L’effet de serre
L’ ÉQUILIBRE DE LA NATURE EN QUESTION
L’effet de serre
Comparée aux rythmes géologiques et astronomiques qui semblent gouverner les grandes modifications des climats du passé, la cadence des changements actuels dans la composition de l’atmosphère globale est donc extrême ment rapide. Nous pouvons considérer ce changement comme une sorte de choc – pour employer un terme du physicien russe Kyrill Yakovlevitch Kondratyev – que subit le système climatique. La question se pose de la stabilité de l’environnement climatique par rapport à cette perturbation très brusque de » l’effet de serre « .
Si nous élargissons notre perspective pour embrasser toute l’histoire de notre planète, le plus frappant est la relative stabilité du climat. Malgré les évolutions (ou à cause d’elles !), malgré les chocs de toutes sortes, le climat de la Terre est toujours resté dans des limites permettant l’existence de l’eau liquide et le développement de la vie. Certes, notre planète a connu des changements majeurs, liés notamment à la dérive des continents, des alternances entre âges glaciaires et périodes plus chaudes. La Terre a également connu des catastrophes, des vraies, comme celle qui a mis fin au règne des dinosaures. Mais, justement, la biosphère a survécu à cette catastrophe, sinon nous ne serions pas ici pour en parler. Nous avons des preuves de l’existence, depuis au moins 3 milliards d’années, de l’eau liquide en quantité (celle des océans) sur notre planète. Or, d’après la théorie de la structure interne et de l’évolution des étoiles, qui rend très bien compte de la variété des étoiles observées, la luminosité solaire a dû augmenter sensiblement (peut-être de 40 %) depuis cette époque, par suite de la conversion en hélium d’une partie de l’hydrogène du noyau et aux ajustements de structure qui y sont associés. Avec un Soleil aussi faible, comment la Terre pouvait elle garder l’eau sous sa forme liquide ?

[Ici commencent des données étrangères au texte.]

(* ===== verification/Startup.v ===== *)
(** * Startup: the start of [Run], and [Init]

    The initial delay ([start_delay], lines 83-90 of insightsuploader.go),
    the state in which [wait.Until] is entered ([startup]) and the summary
    [Init] publishes. *)

From Stdlib Require Import QArith Lqa.
From stdpp Require Import base tactics strings list.
From S2P Require Import Prelude Timing Status Channel DryRun Uploader Scenario.
From S2P Require Import CycleSpec Calls.

#[local] Open Scope Z_scope.

Section Startup.
Context `{Errors} `{TimeFormat} `{Jitterer} {Heap R : Type} `{StatusReporter R}.
Implicit Types (env : Env Heap) (s : State Heap R) (e : StartEnv (Heap := Heap)).

(** ** The initial delay *)

Lemma start_delay_fresh_eq (interval : Duration) (lastReported now : Time) r0 r1 :
  lastReported = 0 \/ lastReported + interval <= now ->
  start_delay interval lastReported now r0 r1 = jitter (interval ÷ 8) 2 r0.
Proof.
  unfold start_delay, time.IsZero, time.After, time.Add.
  intros [->|Hle]; [done|]. destruct (lastReported =? 0); cbn; [done|].
  by destruct (Z.ltb_spec now (lastReported + interval)); [lia|].
Qed.

Lemma start_delay_ahead_eq (interval : Duration) (lastReported now : Time) r0 r1 :
  lastReported <> 0 -> now < lastReported + interval ->
  start_delay interval lastReported now r0 r1 =
    jitter (time.Sub now (lastReported + interval)) 1.2 r1.
Proof.
  unfold start_delay, time.IsZero, time.After, time.Add. intros Hz Hlt.
  destruct (Z.eqb_spec lastReported 0); [done|]. cbn.
  by destruct (Z.ltb_spec now (lastReported + interval)); [|lia].
Qed.

(** With no earlier report, or one at least an interval old, the
    initial delay is at least an eighth of the interval and at most that
    eighth times one plus the width of the jitter at factor 2. *)
Theorem start_delay_fresh (interval : Duration) (lastReported now : Time) r0 r1 :
  lastReported = 0 \/ lastReported + interval <= now ->
  0 <= interval -> is_sample r0 ->
  interval ÷ 8 <= start_delay interval lastReported now r0 r1
  /\ (inject_Z (start_delay interval lastReported now r0 r1)
       <= inject_Z (interval ÷ 8) * (1 + width 2))%Q.
Proof.
  intros Hf Hi Hr. rewrite start_delay_fresh_eq by done.
  pose proof (quot8_bounds _ Hi) as [Hq _].
  split; auto using jitter_ge, jitter_le.
Qed.

(** The variables of [Run] at the call of [wait.Until], panic or not. *)
Lemma startup_vars e s :
  lastReported (startup e s).2 = LastReportedTime (Controller.reporter (c s))
  /\ initialDelay (startup e s).2 =
       start_delay (interval (startup e s).2) (lastReported (startup e s).2)
                   (now0 e) (rnd0 e) (rnd1 e)
  /\ c (startup e s).2 = c s.
Proof. by run_proc. Qed.

(** The interval at the call of [wait.Until]. *)
Lemma startup_interval e s :
  interval (startup e s).2 =
    match Controller.client (c s) with
    | Some cl =>
        let n := (insightsclient.Enabled cl (heap0 e)).1.2 in
        if 0 <? n then n else interval s
    | None => interval s
    end.
Proof. run_proc; by simplify_eq. Qed.

(** An interval that is not positive leaves no initial delay. *)
Lemma start_delay_nonpos (interval : Duration) (lastReported now : Time) r0 r1 :
  interval <= 0 -> is_sample r0 -> is_sample r1 ->
  start_delay interval lastReported now r0 r1 <= 0.
Proof.
  intros Hi Hr0 Hr1. unfold start_delay.
  pose proof (quot8_nonpos _ Hi) as H8.
  pose proof (jitter_nonpos _ 2%Q r0 H8 Hr0).
  destruct (negb _); [|lia]. destruct (time.After _ _) eqn:E; [|lia].
  apply After_spec in E.
  destruct (saturate_sign (now - time.Add lastReported interval)) as [Hneg _].
  pose proof (jitter_nonpos _ 1.2%Q r1 (Z.lt_le_incl _ _ (Hneg ltac:(lia))) Hr1).
  unfold time.Sub. lia.
Qed.

(** When the last report is less than an interval old, the initial
    delay is the jitter of [now.Sub(next)], which is negative because
    [next] is after [now]: the delay is negative, whatever the random
    source yields. *)
Theorem start_delay_ahead_is_negative (interval : Duration)
    (lastReported now : Time) r0 r1 :
  lastReported <> 0 -> now < lastReported + interval -> is_sample r1 ->
  start_delay interval lastReported now r0 r1 < 0.
Proof.
  intros Hz Hlt Hr. rewrite start_delay_ahead_eq by done.
  destruct (saturate_sign (now - (lastReported + interval))) as [Hneg _].
  unfold time.Sub. specialize (Hneg ltac:(lia)).
  pose proof (jitter_nonpos _ 1.2%Q r1 (Z.lt_le_incl _ _ Hneg) Hr). lia.
Qed.

(** A cycle entered with a delay that is not positive does not wait:
    it takes nothing from the channel, leaves the delay to the path, and
    goes on to ask the summarizer. *)
Theorem no_wait_when_not_positive env s :
  initialDelay s <= 0 ->
  enabledCh (step env s) = enabledCh s
  /\ CallSummary cycle_ctx (lastReported s) ∈ calls (step env s).
Proof.
  intros Hd. split.
  - destruct (Z.ltb_spec 0 (initialDelay s)) as [?|_]; [lia|].
    assert ((0 <? initialDelay s) = false) as Hlt by lia.
    revert Hlt. run_proc; congruence.
  - apply step_calls_summary.
Qed.

(** ** The state in which [wait.Until] is entered *)

(** C33: with a client, the start of [Run] does not panic; it starts the
    watcher with the enabled state the client reports, takes the interval
    the client suggests if that is positive, reads the watermark from the
    reporter, and leaves the delay [start_delay] computes; the channel is
    still empty. *)
Theorem startup_configured e s cl enabled n msg :
  Controller.client (c s) = Some cl ->
  insightsclient.Enabled cl (heap0 e) = (enabled, n, msg) ->
  let s' := (startup e s).2 in
  (startup e s).1 = Next (Some enabled)
  /\ interval s' = (if 0 <? n then n else interval s)
  /\ lastReported s' = LastReportedTime (Controller.reporter (c s))
  /\ initialDelay s' =
       start_delay (interval s') (lastReported s') (now0 e) (rnd0 e) (rnd1 e)
  /\ enabledCh s' = enabledCh s
  /\ synced (abs s').
Proof.
  intros Hcl Hen. unfold synced, abs.
  run_proc; simplify_eq; repeat split; congruence.
Qed.

(** C34: without a client, the start of [Run] reaches
    [c.client.Endpoint()] on the nil client after computing the delay: it
    panics, and no watcher was started. *)
Theorem startup_unconfigured_panics e s :
  Controller.client (c s) = None ->
  panics (startup e) s = true
  /\ enabledCh (startup e s).2 = enabledCh s
  /\ calls (startup e s).2 = calls s.
Proof. intros Hcl. unfold panics. by run_proc. Qed.

(** ** [Init] *)

Lemma Init_summary_cases (h : Heap) (c0 : Controller.t Heap R) :
  Init_summary h c0 =
    match Controller.client c0 with
    | None => mkSummary false true "NotConfigured" "Reporting has been disabled"
    | Some cl =>
        let '(enabled, _, disabledMessage) := insightsclient.Enabled cl h in
        if enabled then HealthySummary
        else mkSummary false true "Disabled"
               (or_default disabledMessage "Uploading reports has been disabled")
    end.
Proof.
  unfold Init_summary. destruct (Controller.client c0) as [cl|]; [|done].
  by destruct (insightsclient.Enabled cl h) as [[[] ?] ?].
Qed.


End Startup.

(** ** The theorems at the start of [Scenario] *)

Lemma start_delay_fresh_witness :
  ten_minutes ÷ 8 <= fresh_delay
  /\ (inject_Z fresh_delay <= inject_Z (ten_minutes ÷ 8) * (1 + width 2))%Q.
Proof.
  apply (start_delay_fresh ten_minutes 0 100 (1 # 2) (1 # 2));
    [by left | by vm_compute | apply sample_half].
Defined.

Lemma start_delay_ahead_is_negative_witness :
  ahead_delay < 0.
Proof.
  apply (start_delay_ahead_is_negative 600 1000 1200 (1 # 2) (1 # 2));
    [discriminate | reflexivity | apply sample_half].
Defined.

Lemma no_wait_when_not_positive_witness :
  enabledCh (step ok_env s0) = enabledCh s0
  /\ CallSummary cycle_ctx (lastReported s0) ∈ calls (step ok_env s0).
Proof. apply (no_wait_when_not_positive ok_env s0). by vm_compute. Defined.

Lemma startup_configured_witness :
  (startup start_env s0).1 = Next (Some true)
  /\ interval (startup start_env s0).2 = (if 0 <? 0 then 0 else interval s0)
  /\ lastReported (startup start_env s0).2
     = LastReportedTime (Controller.reporter (c s0))
  /\ initialDelay (startup start_env s0).2 =
       start_delay (interval (startup start_env s0).2)
         (lastReported (startup start_env s0).2)
         (now0 start_env) (rnd0 start_env) (rnd1 start_env)
  /\ enabledCh (startup start_env s0).2 = enabledCh s0
  /\ synced (abs (startup start_env s0).2).
Proof.
  exact (startup_configured start_env s0 script_client true 0 "" eq_refl eq_refl).
Defined.

Lemma startup_unconfigured_panics_witness :
  panics (startup start_env) (Run_vars demo_unconfigured) = true
  /\ enabledCh (startup start_env (Run_vars demo_unconfigured)).2
     = enabledCh (Run_vars demo_unconfigured)
  /\ calls (startup start_env (Run_vars demo_unconfigured)).2
     = calls (Run_vars demo_unconfigured).
Proof.
  exact (startup_unconfigured_panics start_env (Run_vars demo_unconfigured) eq_refl).
Defined.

Et si jamais la Terre avait été entièrement recouverte de glaces, réfléchissant la majeure partie du rayonnement solaire, n’aurait-elle pas dû rester toujours ainsi, même en présence d’une augmentation graduelle de la luminosité solaire ? La clé de ce paradoxe (dit du » Soleil faible « ) semble être justement dans cet » effet de serre « , qui dépend de la composition de l’atmosphère de notre planète, composition qui a dû évoluer au cours des âges. Il semblerait que les multiples interactions entre les constituants de l’atmosphère et les différents composants animés (la vie végétale surtout) et inanimés (les roches et sols, les océans) de la surface de la Terre, aient conduit à une diminution de la quantité de CO2 dans l’air au fur et à mesure que le Soleil devenait plus brillant, compensant l’augmentation solaire par un affaiblissement de l’effet de serre. Ce qui nous ramène au problème du gaz carbonique.

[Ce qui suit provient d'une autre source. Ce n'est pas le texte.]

(* ===== verification/Clock.v ===== *)
(** * Clock: the goroutines of [Run] on a clock

    [RunLoop] leaves the order of the events of [Run] open.  Here the
    timers of the source fix it: the watcher calls [Enabled()] every two
    minutes ([time.Sleep], line 78), [wait.Until] waits fifteen seconds
    after the closure returns (line 185), and the [select] of the closure
    waits for [initialDelay] (line 97).  The inputs are functions of the
    time ([World]): the heap the collaborators read, the instant at which
    the context of [Run] is cancelled, how long the calls of a cycle take.

    [iteration] is one iteration of [wait.Until] with everything the
    watcher does meanwhile: the polls before the test of the stop channel,
    the wait of the [select] cut short by the first poll that fills the
    channel, the cycle, and the time of the next test.  It is built from
    the transitions of [RunLoop] ([poll], [cancel], [tick]), so a timed run
    is one of the interleavings of [RunLoop].  Calls that precede the
    upload take no time in the model; [busy] is the time from the end of
    the [select] to the return of the closure.  Where Go leaves the order
    open the model fixes one: a poll due at the instant the timer of a
    [select] fires comes after it, and when the timer and the cancellation
    fall together the [select] takes the cancellation.

    This file holds the definitions and what the other files on the clock
    share: what the polls leave alone ([polled]), the cases of an
    iteration ([iteration_cases]), the times of the polls and the window
    of the [select].  The theorems are in [Timed] (runs), [Wakeup] (the
    watcher), [Rate] (how often and how late) and [Cadence] (the period
    of the reports). *)

From Stdlib Require Import QArith.
From stdpp Require Import base tactics strings list.
From S2P Require Import Prelude Timing Status Channel DryRun Uploader Scenario.
From S2P Require Import CycleSpec Startup Restart RunLoop.

#[local] Open Scope Z_scope.

(** [time.Sleep(2 * time.Minute)], line 78. *)
Definition poll_period : Duration := 2 * time.Minute.

Section Clock.
Context `{Errors} `{TimeFormat} `{Jitterer} {Heap R : Type} `{StatusReporter R}.
Implicit Types (sys : Sys Heap R) (t p : Time) (n : nat).

(** The inputs of a run, by the time. *)
Record World : Type := mkWorld {
  heap_at : Time -> Heap;
  cancel_at : option Time;
  busy : Time -> Duration;
  draw : Time -> Q;
  verbose : nat;
}.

L’effet de serre en question
L’expression se trouve en passe de figurer dans le vocabulaire courant; son sens précis s’estompe, et la confusion s’installe entre l’effet de serre proprement dit et l’intensification de l’effet de serre par l’action de l’homme. L’expression » effet de serre » aussi imparfaite qu’elle soit, désigne pourtant un phénomène bien déterminé qui exige, pour être compris, une certaine connaissance de la physique du système atmosphérique. Et si parlante que soit l’image, on ne doit jamais perdre de vue qu’il ne s’agit que d’une analogie entre un phénomène bien connu par la pratique déjà ancienne des agriculteurs et des horticulteurs et un phénomène beaucoup plus complexe et moins bien connu, qui fait l’objet d’investigations assez récentes de la part des climatologues et des planétologues.

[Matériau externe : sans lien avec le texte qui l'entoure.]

(* ===== verification/Ghost.v ===== *)
(** * Ghost: the trace and the log do not steer the run

    The state of the closure in [Uploader] has two fields the source does
    not have, the trace of the collaborator calls ([calls]) and the lines
    printed ([logs]); and the environment of a cycle has two inputs that
    reach nothing but the log, the verbosity of the logger and the time at
    which the upload ended (printed by line 161 of insightsuploader.go).
    Here two states are equivalent ([same_vars]) when they agree on the
    variables of [Run], and two environments ([same_inputs]) when they
    agree on what the collaborators, the [select], the clock and the random
    source give.  The closure respects the two equivalences: the
    instrumentation of the model is ghost, and the program behaves the same
    at every verbosity, although below [klog.V(4)] the dry run does not
    read the bundle.  So do the watcher, the cancellation and the loop
    ([same_sys]), and the two goroutines on the clock ([same_ts], over
    worlds that differ in the verbosity only): the times at which the
    cycles start do not depend on what is logged. *)

From Stdlib Require Import QArith.
From stdpp Require Import base tactics strings list.
From S2P Require Import Prelude Timing Status Channel DryRun Uploader Scenario.
From S2P Require Import CycleSpec Startup Restart RunLoop Clock.

#[local] Open Scope Z_scope.

Section Ghost.
Context `{Errors} `{TimeFormat} `{Jitterer} {Heap R : Type} `{StatusReporter R}.
Implicit Types (env : Env Heap) (s : State Heap R) (sys : Sys Heap R).
Implicit Types (w : World Heap) (ts : TSys Heap R).

(** The two states hold the same variables of [Run]. *)
Definition same_vars s s' : Prop :=
  c s = c s' /\ initialDelay s = initialDelay s' /\ interval s = interval s'
  /\ lastReported s = lastReported s' /\ enabledCh s = enabledCh s'.

(** The two environments give the same to everything but the logger. *)
Definition same_inputs env env' : Prop :=
  heap env = heap env' /\ pick env = pick env' /\ cancelled env = cancelled env'
  /\ now env = now env' /\ rnd env = rnd env'.

(** The state without its trace and its log. *)
Definition erase s : State Heap R :=
  mkState (c s) (initialDelay s) (interval s) (lastReported s) (enabledCh s)
          [] [].

(** The environment with the logger silent and the end of the upload not
    observed. *)
Definition mute env : Env Heap :=
  mkEnv (heap env) (pick env) (cancelled env) (now env) (now env) (rnd env) 0.

(** The two systems agree on the variables of [Run] and on the state of
    the goroutines. *)
Definition same_sys sys sys' : Prop :=
  same_vars (main sys) (main sys') /\ watcher_seen_ sys = watcher_seen_ sys'
  /\ done sys = done sys' /\ stopped sys = stopped sys'.

(** The two worlds differ in the verbosity of the logger at most. *)
Definition same_world w w' : Prop :=
  heap_at w = heap_at w' /\ cancel_at w = cancel_at w' /\ busy w = busy w'
  /\ draw w = draw w'.

(** The two systems on the clock agree on all but the ghost fields: the
    same times, the same cycles so far. *)
Definition same_ts ts ts' : Prop :=
  same_sys (sys ts) (sys ts') /\ head ts = head ts'
  /\ next_poll ts = next_poll ts' /\ started ts = started ts'.

(** What a wait returns, up to the ghost fields. *)
Definition same_wait {A} (r r' : A * Sys Heap R * Time) : Prop :=
  r.1.1 = r'.1.1 /\ same_sys r.1.2 r'.1.2 /\ r.2 = r'.2.

(** The world with the logger silent. *)
Definition silent w : World Heap :=
  mkWorld (heap_at w) (cancel_at w) (busy w) (draw w) 0.

End Ghost.

Infix "≈" := same_vars (at level 70, no associativity) : stdpp_scope.

Section Facts.
Context `{Errors} `{TimeFormat} `{Jitterer} {Heap R : Type} `{StatusReporter R}.
Implicit Types (env : Env Heap) (s : State Heap R) (sys : Sys Heap R).
Implicit Types (w : World Heap) (ts : TSys Heap R).

#[export] Instance same_vars_equiv : Equivalence (same_vars (Heap := Heap) (R := R)).
Proof.
  unfold same_vars. split; [intros ? | intros ? ? ? | intros ? ? ? ? ?];
    intuition congruence.
Qed.

#[export] Instance same_inputs_equiv : Equivalence (same_inputs (Heap := Heap)).
Proof.
  unfold same_inputs. split; [intros ? | intros ? ? ? | intros ? ? ? ? ?];
    intuition congruence.
Qed.

Lemma erase_same s : erase s ≈ s.
Proof. by repeat split. Qed.

Lemma mute_same env : same_inputs (mute env) env.
Proof. by repeat split. Qed.

(** Equivalent states differ in the ghost fields only. *)
Lemma same_vars_ghost s s' :
  s ≈ s' ->
  s' = mkState (c s) (initialDelay s) (interval s) (lastReported s)
               (enabledCh s) (calls s') (logs s').
Proof. destruct s, s'. intros (? & ? & ? & ? & ?). cbn in *. by subst. Qed.

Lemma same_inputs_log env env' :
  same_inputs env env' ->
  env' = mkEnv (heap env) (pick env) (cancelled env) (now env) (finished env')
               (rnd env) (verbosity env').
Proof. destruct env, env'. intros (? & ? & ? & ? & ?). cbn in *. by subst. Qed.

(** A cycle from equivalent states in equivalent environments ends in
    equivalent states. *)
#[export] Instance step_proper :
  Proper (same_inputs ==> same_vars ==> same_vars) (step (Heap := Heap) (R := R)).
Proof.
  intros env env' ->%same_inputs_log s s' ->%same_vars_ghost.
  unfold same_vars, klog_V. run_proc; by repeat split.
Qed.

#[export] Instance steps_proper :
  Proper (Forall2 same_inputs ==> same_vars ==> same_vars)
         (steps (Heap := Heap) (R := R)).
Proof.
  intros envs envs' Hen. induction Hen as [|env env' envs envs' He _ IH];
    intros s s' Hs; [done|].
  apply IH. by apply step_proper.
Qed.

#[export] Instance abs_proper :
  Proper (same_vars ==> eq) (abs (Heap := Heap) (R := R)).
Proof. intros s s' ->%same_vars_ghost. by destruct s. Qed.

Lemma Forall2_mute (envs : list (Env Heap)) : Forall2 same_inputs (mute <$> envs) envs.
Proof. induction envs; constructor; auto using mute_same. Qed.

(** ** The goroutines *)

#[export] Instance same_sys_equiv : Equivalence (same_sys (Heap := Heap) (R := R)).
Proof.
  unfold same_sys. split; [intros ? | intros ? ? ? | intros ? ? ? ? ?];
    intuition (congruence || (by etrans) || done).
Qed.

#[export] Instance same_world_equiv : Equivalence (same_world (Heap := Heap)).
Proof.
  unfold same_world. split; [intros ? | intros ? ? ? | intros ? ? ? ? ?];
    intuition congruence.
Qed.

#[export] Instance same_ts_equiv : Equivalence (same_ts (Heap := Heap) (R := R)).
Proof.
  unfold same_ts. split; [intros ? | intros ? ? ? | intros ? ? ? ? ?];
    intuition (congruence || (by etrans) || done).
Qed.

Lemma same_sys_ghost sys sys' :
  same_sys sys sys' ->
  sys' = mkSys (mkState (c (main sys)) (initialDelay (main sys))
                        (interval (main sys)) (lastReported (main sys))
                        (enabledCh (main sys)) (calls (main sys'))
                        (logs (main sys')))
               (watcher_seen_ sys) (done sys) (stopped sys).
Proof.
  destruct sys, sys'. intros (Hm%same_vars_ghost & ? & ? & ?). cbn in *.
  subst. by rewrite <- Hm.
Qed.

Lemma same_world_verbose w w' :
  same_world w w' ->
  w' = mkWorld (heap_at w) (cancel_at w) (busy w) (draw w) (verbose w').
Proof. destruct w, w'. intros (? & ? & ? & ?). cbn in *. by subst. Qed.

Lemma silent_same w : same_world (silent w) w.
Proof. by repeat split. Qed.

#[export] Instance poll_proper :
  Proper (eq ==> same_sys ==> same_sys) (poll (Heap := Heap) (R := R)).
Proof.
  intros h _ <- sys sys' ->%same_sys_ghost. unfold poll, same_sys, same_vars.
  cbn. by destruct (watcher_seen_ sys) eqn:E, (Controller.client (c (main sys))).
Qed.

#[export] Instance cancel_proper :
  Proper (same_sys ==> same_sys) (cancel (Heap := Heap) (R := R)).
Proof. by intros sys sys' (? & ? & ? & ?). Qed.

#[export] Instance tick_proper :
  Proper (same_inputs ==> same_sys ==> same_sys) (tick (Heap := Heap) (R := R)).
Proof.
  intros env env' He sys sys' (Hm & Hs & Hd & Hst). unfold tick.
  rewrite <- Hd, <- Hst. destruct (_ || _); [done|].
  split; [by apply step_proper|]. by destruct He as (_ & _ & -> & _).
Qed.

Lemma same_sys_select sys sys' :
  same_sys sys sys' ->
  initialDelay (main sys) = initialDelay (main sys')
  /\ can_recv (enabledCh (main sys)) = can_recv (enabledCh (main sys')).
Proof. by intros ((_ & -> & _ & _ & ->) & _). Qed.

(** ** The goroutines on the clock *)

Section Clock.
Context (w w' : World Heap) (Hw : same_world w w').

Lemma env_at_time_same t pick :
  same_inputs (env_at_time w t pick) (env_at_time w' t pick).
Proof.
  rewrite (same_world_verbose _ _ Hw). by repeat split.
Qed.

Lemma polls_same_sys n p sys sys' :
  same_sys sys sys' -> same_sys (polls n w p sys) (polls n w' p sys').
Proof.
  revert p sys sys'. induction n as [|n IH]; intros p sys sys' Hs; [done|].
  cbn [polls]. apply IH. rewrite (proj1 Hw). by apply poll_proper.
Qed.

Lemma await_same_sys n p sys sys' :
  same_sys sys sys' -> same_wait (await n w p sys) (await n w' p sys').
Proof.
  revert p sys sys'. induction n as [|n IH]; intros p sys sys' Hs; [done|].
  cbn [await]. rewrite (proj1 Hw).
  pose proof (poll_proper _ (heap_at w' p) eq_refl _ _ Hs) as Hp.
  destruct (same_sys_select _ _ Hp) as [_ ->].
  destruct (can_recv _); [done | by apply IH].
Qed.

Lemma world_same_times t d :
  cancelled_by w' t = cancelled_by w t /\ deadline w' t d = deadline w t d
  /\ next_head w' t = next_head w t /\ busy w' t = busy w t.
Proof.
  destruct Hw as (_ & Hc & Hb & _). unfold cancelled_by, deadline, next_head.
  by rewrite Hc, Hb.
Qed.

Lemma select_at_same_sys t p sys sys' :
  same_sys sys sys' -> same_wait (select_at w t p sys) (select_at w' t p sys').
Proof.
  intros Hs. unfold select_at. destruct (same_sys_select _ _ Hs) as [<- <-].
  destruct (_ <=? _); [done|]. destruct (can_recv _); [done|].
  set (d := initialDelay (main sys)).
  destruct (world_same_times t d) as (_ & -> & _).
  destruct (await_same_sys (count_polls p (deadline w t d)) p sys sys' Hs)
    as (Ho & Hsys & Hp).
  destruct (await _ w _ _) as [[o sys1] p1], (await _ w' _ _) as [[o' sys1'] p1'].
  cbn in *. subst o' p1'. destruct o; [done|].
  by destruct (world_same_times (deadline w t d) 0) as (-> & _).
Qed.

Lemma iteration_same_ts ts ts' :
  same_ts ts ts' -> same_ts (iteration w ts) (iteration w' ts').
Proof.
  intros (Hs & Hh & Hp & Hst). unfold iteration, catch_up.
  rewrite <- Hh, <- Hp, <- Hst.
  pose proof (polls_same_sys (count_polls (next_poll ts) (head ts)) (next_poll ts)
                _ _ Hs) as Hs0.
  set (sys0 := polls _ w _ _) in *. set (sys0' := polls _ w' _ _) in *.
  pose proof Hs0 as (_ & _ & _ & <-).
  destruct (stopped sys0); [done|].
  destruct (world_same_times (head ts) 0) as (-> & _).
  destruct (cancelled_by w (head ts)).
  { split; [|done]. by apply tick_proper, cancel_proper; [apply env_at_time_same|]. }
  destruct (select_at_same_sys (head ts)
              (next_poll ts
               + Z.of_nat (count_polls (next_poll ts) (head ts)) * poll_period)
              _ _ Hs0) as (Ht & Hs1 & Hp1).
  destruct (select_at w _ _ sys0) as [[[t k] sys1] p1],
           (select_at w' _ _ sys0') as [[[t' k'] sys1'] p1'].
  cbn in Ht, Hs1, Hp1. injection Ht as <- <-. subst p1'.
  destruct (world_same_times t 0) as (_ & _ & _ & ->).
  destruct (world_same_times (t + busy w t) 0) as (_ & _ & -> & _).
  split; [|done]. by apply tick_proper; [apply env_at_time_same|].
Qed.

End Clock.

(** ** The theorems *)

(** The trace, the log and the verbosity are ghost: a run from the
    state without its trace and log, with the logger silent, ends with the
    same variables of [Run] as the run itself, the same controller with
    its reporter and its published summary, the same delay, interval and
    watermark, and the same channel. *)
Theorem run_ignores_ghost (envs : list (Env Heap)) s :
  steps (mute <$> envs) (erase s) ≈ steps envs s.
Proof. apply steps_proper; [apply Forall2_mute | apply erase_same]. Qed.

(** C15: the trace, the log and the verbosity do not steer the program:
    two runs on the clock from states that agree on the variables of
    [Run], in worlds that differ in the verbosity of the logger only, start
    their cycles at the same times, by the same cases of the [select], and
    end with the same variables of [Run], whatever number of iterations
    they make. *)
Theorem timed_run_ignores_ghost n w w' ts ts' :
  same_world w w' -> same_ts ts ts' ->
  same_ts (timed_run n w ts) (timed_run n w' ts').
Proof.
  intros Hw Hts. induction n as [|n IH]; [done|].
  rewrite !timed_run_S. by apply iteration_same_ts.
Qed.

End Facts.

(** ** The theorem at the run of [Scenario] *)

Lemma timed_run_ignores_ghost_witness :
  same_ts (timed_run 3 (silent switching) ts0) (timed_run 3 switching ts0).
Proof.
  apply (timed_run_ignores_ghost 3 (silent switching) switching ts0 ts0);
    [apply silent_same | reflexivity].
Defined.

On sait qu’une serre est un dispositif visant à protéger ou à accélérer, voire à » forcer » le développement de certaines plantes. Commençons par une explication idéalisée, simplifiée -et en fait inexacte – de son fonctionnement. Les vitres laissent entrer les rayons solaires, lesquels sont plus ou moins absorbés par tout ce qui se trouve à l’intérieur de la serre, dont, bien sûr, les plantes. Celles-ci, comme tout corps chauffé, émettent un rayonnement infrarouge qui véhicule de l’énergie et limite ainsi leur réchauffement. Mais les vitres, transparentes à la lumière solaire visible, le sont beaucoup moins pour l’infrarouge thermique. Le rayonnement infrarouge ainsi » piégé » à l’intérieur de la serre contribue à maintenir une température élevée, avant de s’évader finalement vers l’extérieur.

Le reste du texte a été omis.